Task prompt
In the listing below, start your output at the line with "(message : A" and end it after the line with "Lemma ping_tells c", copying every line exactly.

Records provided
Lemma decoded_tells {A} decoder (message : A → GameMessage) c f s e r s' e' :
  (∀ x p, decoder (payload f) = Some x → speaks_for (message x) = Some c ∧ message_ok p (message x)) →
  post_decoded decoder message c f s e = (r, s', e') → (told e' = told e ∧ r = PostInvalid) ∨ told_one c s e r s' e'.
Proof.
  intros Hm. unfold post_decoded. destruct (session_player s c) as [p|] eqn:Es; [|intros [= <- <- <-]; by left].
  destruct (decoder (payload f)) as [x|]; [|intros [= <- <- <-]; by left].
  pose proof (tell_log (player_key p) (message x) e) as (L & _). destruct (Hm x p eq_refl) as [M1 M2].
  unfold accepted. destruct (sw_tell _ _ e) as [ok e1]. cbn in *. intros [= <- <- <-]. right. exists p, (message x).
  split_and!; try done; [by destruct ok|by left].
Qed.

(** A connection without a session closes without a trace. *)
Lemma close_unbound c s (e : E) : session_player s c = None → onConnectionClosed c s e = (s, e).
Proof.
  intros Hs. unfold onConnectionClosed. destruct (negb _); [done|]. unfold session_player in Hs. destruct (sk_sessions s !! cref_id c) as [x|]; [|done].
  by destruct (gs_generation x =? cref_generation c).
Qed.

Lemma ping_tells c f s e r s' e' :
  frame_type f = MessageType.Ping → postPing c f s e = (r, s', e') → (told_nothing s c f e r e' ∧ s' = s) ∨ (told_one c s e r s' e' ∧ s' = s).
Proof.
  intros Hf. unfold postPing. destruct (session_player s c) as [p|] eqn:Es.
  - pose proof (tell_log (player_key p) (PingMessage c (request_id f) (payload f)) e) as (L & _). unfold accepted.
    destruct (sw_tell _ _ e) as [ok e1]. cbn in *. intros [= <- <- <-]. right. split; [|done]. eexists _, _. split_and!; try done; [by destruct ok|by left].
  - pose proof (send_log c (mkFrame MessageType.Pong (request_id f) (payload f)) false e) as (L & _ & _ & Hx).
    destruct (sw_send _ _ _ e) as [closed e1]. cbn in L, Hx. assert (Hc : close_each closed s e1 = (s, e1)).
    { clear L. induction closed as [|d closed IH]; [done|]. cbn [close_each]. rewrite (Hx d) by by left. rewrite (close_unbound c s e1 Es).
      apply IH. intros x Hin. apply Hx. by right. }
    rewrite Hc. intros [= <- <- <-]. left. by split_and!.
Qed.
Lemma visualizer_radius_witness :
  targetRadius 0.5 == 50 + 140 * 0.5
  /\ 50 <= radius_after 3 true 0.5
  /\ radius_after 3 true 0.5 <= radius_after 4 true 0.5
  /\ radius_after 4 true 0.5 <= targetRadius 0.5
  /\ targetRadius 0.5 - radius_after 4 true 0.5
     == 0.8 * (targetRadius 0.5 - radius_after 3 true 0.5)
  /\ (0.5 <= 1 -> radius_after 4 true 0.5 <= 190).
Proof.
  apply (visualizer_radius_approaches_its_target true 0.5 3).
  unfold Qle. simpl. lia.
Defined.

--

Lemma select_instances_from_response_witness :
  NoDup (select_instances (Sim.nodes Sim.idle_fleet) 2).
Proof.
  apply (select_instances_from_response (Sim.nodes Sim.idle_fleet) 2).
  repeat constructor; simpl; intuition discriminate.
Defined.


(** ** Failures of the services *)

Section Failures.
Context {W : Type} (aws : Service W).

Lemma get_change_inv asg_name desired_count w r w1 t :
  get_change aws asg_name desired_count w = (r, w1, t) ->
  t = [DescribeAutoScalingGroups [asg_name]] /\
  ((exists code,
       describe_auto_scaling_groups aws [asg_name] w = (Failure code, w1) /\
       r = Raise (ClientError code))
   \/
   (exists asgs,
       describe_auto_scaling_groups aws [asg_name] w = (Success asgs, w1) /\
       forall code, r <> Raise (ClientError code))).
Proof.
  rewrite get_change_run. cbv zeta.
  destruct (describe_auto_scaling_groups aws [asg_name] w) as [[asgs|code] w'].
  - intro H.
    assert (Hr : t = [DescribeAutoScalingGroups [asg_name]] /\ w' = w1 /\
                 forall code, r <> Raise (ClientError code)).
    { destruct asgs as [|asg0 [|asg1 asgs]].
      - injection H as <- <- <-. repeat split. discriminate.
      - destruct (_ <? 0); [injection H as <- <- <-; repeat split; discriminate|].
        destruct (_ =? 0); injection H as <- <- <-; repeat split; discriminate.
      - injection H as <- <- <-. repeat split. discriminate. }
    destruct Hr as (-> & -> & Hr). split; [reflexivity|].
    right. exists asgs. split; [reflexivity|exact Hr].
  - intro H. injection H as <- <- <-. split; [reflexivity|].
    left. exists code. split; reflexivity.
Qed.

--

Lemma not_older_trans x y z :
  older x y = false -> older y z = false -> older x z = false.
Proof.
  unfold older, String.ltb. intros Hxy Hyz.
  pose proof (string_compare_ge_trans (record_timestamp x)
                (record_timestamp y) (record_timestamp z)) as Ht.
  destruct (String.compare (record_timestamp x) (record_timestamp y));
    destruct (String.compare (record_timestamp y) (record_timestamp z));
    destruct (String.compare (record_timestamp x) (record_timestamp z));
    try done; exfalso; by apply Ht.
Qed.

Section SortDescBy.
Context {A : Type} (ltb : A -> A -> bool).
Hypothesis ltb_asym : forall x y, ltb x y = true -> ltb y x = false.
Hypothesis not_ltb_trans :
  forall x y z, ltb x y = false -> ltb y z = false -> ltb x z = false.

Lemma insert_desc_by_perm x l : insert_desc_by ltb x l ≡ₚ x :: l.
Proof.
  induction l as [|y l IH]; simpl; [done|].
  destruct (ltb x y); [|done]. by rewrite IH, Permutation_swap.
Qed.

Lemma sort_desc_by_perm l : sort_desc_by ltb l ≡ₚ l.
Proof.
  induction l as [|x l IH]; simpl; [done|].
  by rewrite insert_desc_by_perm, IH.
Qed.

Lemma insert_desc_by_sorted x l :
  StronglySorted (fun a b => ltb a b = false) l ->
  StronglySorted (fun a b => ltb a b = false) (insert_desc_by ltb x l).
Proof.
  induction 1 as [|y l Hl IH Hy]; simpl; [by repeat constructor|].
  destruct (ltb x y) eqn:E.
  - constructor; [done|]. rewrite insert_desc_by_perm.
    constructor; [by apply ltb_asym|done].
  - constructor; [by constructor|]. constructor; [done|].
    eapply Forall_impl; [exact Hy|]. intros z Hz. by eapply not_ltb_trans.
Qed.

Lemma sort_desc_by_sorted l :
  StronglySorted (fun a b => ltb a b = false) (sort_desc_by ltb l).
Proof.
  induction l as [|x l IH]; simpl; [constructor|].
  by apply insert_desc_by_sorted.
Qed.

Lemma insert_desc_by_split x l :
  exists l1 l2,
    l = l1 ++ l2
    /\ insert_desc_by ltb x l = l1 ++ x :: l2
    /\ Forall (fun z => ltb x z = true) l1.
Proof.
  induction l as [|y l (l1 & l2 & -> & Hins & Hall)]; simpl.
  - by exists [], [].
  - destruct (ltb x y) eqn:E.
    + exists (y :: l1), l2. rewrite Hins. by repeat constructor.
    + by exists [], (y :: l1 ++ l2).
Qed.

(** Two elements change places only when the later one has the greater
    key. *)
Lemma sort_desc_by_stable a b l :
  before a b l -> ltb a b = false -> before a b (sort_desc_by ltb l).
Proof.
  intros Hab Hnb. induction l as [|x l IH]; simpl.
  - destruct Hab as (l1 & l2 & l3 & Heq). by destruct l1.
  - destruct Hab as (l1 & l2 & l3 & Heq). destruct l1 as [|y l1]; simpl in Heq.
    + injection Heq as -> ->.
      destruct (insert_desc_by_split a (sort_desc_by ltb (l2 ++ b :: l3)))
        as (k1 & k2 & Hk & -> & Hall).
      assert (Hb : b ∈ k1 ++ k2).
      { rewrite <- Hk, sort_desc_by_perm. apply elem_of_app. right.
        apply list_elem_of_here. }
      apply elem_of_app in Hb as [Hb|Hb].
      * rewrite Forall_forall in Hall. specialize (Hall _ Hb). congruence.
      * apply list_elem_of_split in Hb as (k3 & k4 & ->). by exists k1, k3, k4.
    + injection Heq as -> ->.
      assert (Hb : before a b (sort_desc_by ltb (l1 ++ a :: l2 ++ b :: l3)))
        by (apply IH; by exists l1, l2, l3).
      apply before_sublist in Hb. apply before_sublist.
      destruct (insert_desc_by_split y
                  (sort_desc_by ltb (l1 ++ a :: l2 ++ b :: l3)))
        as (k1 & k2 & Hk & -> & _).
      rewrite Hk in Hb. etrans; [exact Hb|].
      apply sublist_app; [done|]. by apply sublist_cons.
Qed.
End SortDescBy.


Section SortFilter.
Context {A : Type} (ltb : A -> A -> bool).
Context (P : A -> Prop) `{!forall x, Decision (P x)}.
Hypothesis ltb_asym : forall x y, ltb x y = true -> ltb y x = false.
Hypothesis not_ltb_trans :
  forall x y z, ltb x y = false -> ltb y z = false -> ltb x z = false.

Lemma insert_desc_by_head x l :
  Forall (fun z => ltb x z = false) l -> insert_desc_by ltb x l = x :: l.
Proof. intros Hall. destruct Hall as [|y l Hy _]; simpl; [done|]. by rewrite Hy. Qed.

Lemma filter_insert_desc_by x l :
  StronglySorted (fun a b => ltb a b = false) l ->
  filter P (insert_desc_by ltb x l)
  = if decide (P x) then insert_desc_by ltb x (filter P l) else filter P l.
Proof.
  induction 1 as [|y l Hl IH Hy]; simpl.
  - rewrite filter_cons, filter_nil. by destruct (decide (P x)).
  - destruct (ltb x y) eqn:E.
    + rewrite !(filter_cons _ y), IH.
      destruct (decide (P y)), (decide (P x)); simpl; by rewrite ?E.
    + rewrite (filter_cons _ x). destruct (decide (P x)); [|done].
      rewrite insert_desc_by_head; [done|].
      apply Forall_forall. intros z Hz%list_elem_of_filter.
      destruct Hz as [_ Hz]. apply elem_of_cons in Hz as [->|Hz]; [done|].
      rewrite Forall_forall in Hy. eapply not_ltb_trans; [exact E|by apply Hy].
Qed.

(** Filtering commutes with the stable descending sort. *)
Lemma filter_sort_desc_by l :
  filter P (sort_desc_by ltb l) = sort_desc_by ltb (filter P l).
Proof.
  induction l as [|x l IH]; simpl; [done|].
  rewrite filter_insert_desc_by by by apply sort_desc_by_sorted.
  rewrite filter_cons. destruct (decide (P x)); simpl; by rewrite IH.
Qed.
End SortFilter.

Exercise result
Lemma decoded_tells {A} decoder (message : A → GameMessage) c f s e r s' e' :
  (∀ x p, decoder (payload f) = Some x → speaks_for (message x) = Some c ∧ message_ok p (message x)) →
  post_decoded decoder message c f s e = (r, s', e') → (told e' = told e ∧ r = PostInvalid) ∨ told_one c s e r s' e'.
Proof.
  intros Hm. unfold post_decoded. destruct (session_player s c) as [p|] eqn:Es; [|intros [= <- <- <-]; by left].
  destruct (decoder (payload f)) as [x|]; [|intros [= <- <- <-]; by left].
  pose proof (tell_log (player_key p) (message x) e) as (L & _). destruct (Hm x p eq_refl) as [M1 M2].
  unfold accepted. destruct (sw_tell _ _ e) as [ok e1]. cbn in *. intros [= <- <- <-]. right. exists p, (message x).
  split_and!; try done; [by destruct ok|by left].
Qed.

(** A connection without a session closes without a trace. *)
Lemma close_unbound c s (e : E) : session_player s c = None → onConnectionClosed c s e = (s, e).
Proof.
  intros Hs. unfold onConnectionClosed. destruct (negb _); [done|]. unfold session_player in Hs. destruct (sk_sessions s !! cref_id c) as [x|]; [|done].
  by destruct (gs_generation x =? cref_generation c).
Qed.

Lemma ping_tells c f s e r s' e' :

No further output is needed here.